Work instruction: Reproduce this listing from its first line through the line with "regular expressions count", inclusive, leaving out all that follows.

Records:
= Beginning of Section =

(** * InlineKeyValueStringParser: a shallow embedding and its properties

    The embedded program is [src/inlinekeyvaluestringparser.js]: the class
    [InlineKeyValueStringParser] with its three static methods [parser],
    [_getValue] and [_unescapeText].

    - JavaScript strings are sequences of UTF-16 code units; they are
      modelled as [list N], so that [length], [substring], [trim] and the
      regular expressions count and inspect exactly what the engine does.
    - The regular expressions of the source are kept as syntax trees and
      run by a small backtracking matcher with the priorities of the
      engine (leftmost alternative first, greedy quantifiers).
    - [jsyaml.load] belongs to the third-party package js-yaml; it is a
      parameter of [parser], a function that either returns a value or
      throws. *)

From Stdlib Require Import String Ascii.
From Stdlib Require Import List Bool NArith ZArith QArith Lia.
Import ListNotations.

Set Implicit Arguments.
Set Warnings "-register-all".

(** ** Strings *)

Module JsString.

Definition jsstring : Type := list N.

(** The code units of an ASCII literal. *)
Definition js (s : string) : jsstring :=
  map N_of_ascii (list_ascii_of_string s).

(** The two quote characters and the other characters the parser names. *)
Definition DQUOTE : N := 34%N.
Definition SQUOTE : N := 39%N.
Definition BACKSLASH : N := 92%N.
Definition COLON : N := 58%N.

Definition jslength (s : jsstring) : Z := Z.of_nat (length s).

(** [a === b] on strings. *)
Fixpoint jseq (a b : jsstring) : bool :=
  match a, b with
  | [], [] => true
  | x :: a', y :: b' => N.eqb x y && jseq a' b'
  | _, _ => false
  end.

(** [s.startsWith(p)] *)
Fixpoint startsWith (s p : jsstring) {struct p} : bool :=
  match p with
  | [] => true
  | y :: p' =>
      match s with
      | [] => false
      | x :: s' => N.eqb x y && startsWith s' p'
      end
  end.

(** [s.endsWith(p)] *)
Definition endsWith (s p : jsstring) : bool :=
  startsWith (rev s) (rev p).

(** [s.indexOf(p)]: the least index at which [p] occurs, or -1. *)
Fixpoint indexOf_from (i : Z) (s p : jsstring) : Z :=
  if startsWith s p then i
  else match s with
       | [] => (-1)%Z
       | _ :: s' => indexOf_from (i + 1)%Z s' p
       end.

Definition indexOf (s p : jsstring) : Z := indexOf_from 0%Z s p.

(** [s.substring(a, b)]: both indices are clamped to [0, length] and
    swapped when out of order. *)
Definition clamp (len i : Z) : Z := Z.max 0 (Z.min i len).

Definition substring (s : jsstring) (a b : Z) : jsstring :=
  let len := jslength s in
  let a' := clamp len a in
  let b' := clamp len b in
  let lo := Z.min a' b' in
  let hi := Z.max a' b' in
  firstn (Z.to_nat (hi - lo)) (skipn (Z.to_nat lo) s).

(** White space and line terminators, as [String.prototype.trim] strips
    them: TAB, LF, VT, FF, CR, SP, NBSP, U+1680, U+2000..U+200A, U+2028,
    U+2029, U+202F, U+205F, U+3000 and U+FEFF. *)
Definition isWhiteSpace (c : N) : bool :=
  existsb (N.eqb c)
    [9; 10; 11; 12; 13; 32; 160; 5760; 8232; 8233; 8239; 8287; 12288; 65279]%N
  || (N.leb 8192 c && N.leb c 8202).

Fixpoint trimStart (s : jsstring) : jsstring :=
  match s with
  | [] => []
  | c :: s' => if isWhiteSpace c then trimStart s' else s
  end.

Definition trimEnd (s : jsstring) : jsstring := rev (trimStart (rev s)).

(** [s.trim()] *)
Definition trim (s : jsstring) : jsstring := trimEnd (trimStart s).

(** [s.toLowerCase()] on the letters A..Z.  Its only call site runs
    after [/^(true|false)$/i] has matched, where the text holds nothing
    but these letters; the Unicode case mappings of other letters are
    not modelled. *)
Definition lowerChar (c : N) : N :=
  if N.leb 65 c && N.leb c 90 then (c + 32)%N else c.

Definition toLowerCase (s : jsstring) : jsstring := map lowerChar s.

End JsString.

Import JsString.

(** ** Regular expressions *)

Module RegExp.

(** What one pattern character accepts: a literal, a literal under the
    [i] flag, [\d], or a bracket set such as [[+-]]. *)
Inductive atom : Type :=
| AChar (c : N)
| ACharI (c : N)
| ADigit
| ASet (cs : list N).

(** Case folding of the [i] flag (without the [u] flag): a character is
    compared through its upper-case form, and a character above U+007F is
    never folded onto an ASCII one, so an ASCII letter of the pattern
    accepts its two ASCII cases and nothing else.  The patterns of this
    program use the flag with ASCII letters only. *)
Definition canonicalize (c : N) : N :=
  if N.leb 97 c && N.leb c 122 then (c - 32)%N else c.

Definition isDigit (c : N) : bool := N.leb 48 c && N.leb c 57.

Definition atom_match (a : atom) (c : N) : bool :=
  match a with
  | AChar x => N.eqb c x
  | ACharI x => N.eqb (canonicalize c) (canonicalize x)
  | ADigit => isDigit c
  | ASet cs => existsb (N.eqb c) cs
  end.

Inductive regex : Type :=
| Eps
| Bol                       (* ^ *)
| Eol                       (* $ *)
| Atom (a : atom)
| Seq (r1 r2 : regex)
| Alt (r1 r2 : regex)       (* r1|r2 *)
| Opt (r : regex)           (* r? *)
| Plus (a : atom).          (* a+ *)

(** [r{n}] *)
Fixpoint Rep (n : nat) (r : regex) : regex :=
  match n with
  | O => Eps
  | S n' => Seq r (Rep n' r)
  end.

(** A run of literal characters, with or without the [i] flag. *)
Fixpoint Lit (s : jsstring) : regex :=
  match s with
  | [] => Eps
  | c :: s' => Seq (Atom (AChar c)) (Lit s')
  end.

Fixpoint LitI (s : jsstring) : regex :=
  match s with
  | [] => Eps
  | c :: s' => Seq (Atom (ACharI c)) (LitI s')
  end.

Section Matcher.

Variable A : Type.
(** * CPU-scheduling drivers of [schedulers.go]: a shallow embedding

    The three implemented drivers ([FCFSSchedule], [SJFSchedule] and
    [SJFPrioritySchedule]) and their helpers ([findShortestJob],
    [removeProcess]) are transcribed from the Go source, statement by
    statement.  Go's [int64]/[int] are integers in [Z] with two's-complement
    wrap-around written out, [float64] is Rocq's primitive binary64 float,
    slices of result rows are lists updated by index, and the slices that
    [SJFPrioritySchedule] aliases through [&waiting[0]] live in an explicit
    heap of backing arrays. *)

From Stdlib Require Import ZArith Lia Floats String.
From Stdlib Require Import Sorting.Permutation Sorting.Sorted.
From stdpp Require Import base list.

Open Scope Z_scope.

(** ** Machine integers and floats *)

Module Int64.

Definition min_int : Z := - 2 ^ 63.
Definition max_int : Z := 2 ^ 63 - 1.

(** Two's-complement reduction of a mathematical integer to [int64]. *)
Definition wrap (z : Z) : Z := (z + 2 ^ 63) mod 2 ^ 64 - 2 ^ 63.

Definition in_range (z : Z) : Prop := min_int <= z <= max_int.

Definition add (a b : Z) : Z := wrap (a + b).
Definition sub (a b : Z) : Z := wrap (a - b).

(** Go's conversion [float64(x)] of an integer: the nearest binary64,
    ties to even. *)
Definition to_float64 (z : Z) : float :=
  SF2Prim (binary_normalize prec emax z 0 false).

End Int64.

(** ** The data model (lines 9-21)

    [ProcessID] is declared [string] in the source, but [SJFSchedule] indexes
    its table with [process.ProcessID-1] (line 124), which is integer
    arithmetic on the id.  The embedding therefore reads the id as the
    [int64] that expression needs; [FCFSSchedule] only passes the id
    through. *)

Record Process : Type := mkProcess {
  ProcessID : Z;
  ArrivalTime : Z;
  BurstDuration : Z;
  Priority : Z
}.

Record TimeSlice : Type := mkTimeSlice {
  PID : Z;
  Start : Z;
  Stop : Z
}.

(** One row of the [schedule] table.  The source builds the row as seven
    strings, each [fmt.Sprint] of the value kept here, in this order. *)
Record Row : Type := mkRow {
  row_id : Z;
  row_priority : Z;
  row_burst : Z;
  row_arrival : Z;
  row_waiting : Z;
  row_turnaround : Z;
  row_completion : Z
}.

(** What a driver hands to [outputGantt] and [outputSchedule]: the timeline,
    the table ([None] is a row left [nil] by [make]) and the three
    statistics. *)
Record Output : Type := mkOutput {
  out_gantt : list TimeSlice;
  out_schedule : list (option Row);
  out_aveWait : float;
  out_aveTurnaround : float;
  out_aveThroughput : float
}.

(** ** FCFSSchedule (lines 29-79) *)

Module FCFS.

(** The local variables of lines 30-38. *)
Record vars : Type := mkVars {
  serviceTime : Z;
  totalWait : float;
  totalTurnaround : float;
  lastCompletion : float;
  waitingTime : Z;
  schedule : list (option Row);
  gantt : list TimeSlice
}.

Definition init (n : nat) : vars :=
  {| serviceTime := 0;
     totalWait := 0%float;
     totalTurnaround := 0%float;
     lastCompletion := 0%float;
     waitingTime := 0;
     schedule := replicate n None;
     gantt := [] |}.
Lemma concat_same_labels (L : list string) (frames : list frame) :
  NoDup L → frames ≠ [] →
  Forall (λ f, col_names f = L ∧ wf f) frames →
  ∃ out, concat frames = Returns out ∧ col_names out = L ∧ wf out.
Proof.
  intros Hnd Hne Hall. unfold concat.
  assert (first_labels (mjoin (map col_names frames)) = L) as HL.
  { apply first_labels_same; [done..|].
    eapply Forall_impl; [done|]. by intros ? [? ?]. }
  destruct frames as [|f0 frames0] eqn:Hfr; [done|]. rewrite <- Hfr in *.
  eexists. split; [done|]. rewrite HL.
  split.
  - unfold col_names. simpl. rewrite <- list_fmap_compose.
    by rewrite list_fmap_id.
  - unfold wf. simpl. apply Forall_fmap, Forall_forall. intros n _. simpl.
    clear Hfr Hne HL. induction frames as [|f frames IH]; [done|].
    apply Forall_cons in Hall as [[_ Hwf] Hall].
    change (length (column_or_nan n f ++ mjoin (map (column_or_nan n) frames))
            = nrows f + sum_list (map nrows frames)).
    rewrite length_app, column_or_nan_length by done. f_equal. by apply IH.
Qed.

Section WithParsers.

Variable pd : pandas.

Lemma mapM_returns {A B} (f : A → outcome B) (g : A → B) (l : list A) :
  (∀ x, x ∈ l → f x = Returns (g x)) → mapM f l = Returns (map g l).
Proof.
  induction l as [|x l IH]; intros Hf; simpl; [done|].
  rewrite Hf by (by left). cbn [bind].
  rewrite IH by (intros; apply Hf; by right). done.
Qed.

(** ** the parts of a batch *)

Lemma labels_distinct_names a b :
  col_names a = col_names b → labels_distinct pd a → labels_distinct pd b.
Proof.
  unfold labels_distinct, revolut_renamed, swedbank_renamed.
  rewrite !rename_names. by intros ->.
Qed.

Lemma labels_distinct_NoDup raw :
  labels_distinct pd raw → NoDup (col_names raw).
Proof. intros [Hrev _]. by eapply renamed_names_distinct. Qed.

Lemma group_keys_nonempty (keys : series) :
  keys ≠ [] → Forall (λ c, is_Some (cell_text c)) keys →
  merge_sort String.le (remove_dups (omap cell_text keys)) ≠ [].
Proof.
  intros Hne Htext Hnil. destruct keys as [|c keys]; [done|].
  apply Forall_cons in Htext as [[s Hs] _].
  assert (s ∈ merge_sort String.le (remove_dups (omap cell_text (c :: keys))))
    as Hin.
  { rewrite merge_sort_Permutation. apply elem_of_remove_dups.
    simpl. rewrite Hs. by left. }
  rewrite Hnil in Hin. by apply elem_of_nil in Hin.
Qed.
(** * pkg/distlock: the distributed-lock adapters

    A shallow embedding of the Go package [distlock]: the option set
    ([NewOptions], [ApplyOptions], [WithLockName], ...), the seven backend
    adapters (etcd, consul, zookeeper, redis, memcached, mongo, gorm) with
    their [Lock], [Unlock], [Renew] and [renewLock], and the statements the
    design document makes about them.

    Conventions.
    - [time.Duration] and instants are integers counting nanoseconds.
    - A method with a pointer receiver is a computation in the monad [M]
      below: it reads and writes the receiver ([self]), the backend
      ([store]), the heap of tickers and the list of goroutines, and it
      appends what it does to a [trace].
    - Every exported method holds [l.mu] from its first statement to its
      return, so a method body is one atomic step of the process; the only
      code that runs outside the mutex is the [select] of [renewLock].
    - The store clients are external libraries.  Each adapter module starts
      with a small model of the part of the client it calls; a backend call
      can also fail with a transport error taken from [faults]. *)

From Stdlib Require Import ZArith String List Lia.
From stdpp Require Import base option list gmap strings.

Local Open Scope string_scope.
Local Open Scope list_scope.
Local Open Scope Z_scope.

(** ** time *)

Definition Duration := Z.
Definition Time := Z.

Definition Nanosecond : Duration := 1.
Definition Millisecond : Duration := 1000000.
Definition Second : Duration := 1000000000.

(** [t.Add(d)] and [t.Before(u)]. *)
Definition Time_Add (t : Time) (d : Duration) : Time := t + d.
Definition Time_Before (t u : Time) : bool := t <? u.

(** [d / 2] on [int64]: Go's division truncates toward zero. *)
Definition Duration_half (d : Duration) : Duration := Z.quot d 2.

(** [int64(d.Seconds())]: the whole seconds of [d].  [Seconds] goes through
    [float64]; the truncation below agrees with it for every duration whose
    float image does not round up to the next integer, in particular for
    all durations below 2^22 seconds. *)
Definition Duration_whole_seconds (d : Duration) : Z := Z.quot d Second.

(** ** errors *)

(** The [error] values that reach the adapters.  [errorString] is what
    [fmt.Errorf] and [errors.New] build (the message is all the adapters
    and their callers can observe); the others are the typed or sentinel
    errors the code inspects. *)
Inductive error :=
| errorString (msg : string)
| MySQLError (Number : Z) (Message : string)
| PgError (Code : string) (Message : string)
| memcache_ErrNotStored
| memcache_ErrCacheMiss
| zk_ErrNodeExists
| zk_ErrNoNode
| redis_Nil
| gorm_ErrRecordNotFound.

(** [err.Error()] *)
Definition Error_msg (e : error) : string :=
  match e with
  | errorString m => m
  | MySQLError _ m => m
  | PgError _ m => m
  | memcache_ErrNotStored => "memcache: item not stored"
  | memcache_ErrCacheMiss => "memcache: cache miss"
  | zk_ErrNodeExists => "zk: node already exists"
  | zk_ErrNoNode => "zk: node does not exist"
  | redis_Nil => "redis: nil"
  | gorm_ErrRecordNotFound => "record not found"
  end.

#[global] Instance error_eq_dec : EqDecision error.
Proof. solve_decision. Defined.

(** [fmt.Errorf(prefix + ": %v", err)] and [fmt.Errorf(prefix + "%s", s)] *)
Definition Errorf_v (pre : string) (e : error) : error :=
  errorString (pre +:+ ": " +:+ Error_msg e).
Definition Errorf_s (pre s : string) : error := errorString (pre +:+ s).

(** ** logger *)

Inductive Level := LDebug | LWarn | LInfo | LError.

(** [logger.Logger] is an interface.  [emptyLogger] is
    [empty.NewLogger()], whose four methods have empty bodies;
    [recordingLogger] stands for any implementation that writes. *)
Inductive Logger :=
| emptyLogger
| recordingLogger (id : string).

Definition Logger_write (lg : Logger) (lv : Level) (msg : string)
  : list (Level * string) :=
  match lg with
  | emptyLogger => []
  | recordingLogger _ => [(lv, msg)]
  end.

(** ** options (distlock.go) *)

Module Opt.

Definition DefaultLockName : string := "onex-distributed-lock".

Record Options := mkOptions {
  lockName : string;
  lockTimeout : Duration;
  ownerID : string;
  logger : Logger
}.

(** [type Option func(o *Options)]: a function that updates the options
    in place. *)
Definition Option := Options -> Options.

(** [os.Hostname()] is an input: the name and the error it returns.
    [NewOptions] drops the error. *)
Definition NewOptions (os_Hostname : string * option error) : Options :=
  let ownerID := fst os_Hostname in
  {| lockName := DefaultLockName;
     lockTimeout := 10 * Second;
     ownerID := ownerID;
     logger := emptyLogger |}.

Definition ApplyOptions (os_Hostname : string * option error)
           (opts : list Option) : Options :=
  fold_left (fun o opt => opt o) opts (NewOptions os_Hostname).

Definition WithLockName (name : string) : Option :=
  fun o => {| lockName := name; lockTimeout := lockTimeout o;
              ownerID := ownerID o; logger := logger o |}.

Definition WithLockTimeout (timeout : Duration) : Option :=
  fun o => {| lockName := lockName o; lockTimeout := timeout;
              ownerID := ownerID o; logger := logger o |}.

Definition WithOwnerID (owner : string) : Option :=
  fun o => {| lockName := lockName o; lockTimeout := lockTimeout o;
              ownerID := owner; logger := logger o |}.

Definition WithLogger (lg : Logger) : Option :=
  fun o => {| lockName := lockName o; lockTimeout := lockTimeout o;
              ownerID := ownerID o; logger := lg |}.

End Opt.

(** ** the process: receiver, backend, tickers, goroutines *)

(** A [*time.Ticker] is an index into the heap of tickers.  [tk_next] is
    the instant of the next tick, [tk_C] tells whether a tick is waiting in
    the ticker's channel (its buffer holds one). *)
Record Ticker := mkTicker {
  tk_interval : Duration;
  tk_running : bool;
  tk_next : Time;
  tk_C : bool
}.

= End of Section =

Answer for the task:
(** * InlineKeyValueStringParser: a shallow embedding and its properties

    The embedded program is [src/inlinekeyvaluestringparser.js]: the class
    [InlineKeyValueStringParser] with its three static methods [parser],
    [_getValue] and [_unescapeText].

    - JavaScript strings are sequences of UTF-16 code units; they are
      modelled as [list N], so that [length], [substring], [trim] and the
      regular expressions count and inspect exactly what the engine does.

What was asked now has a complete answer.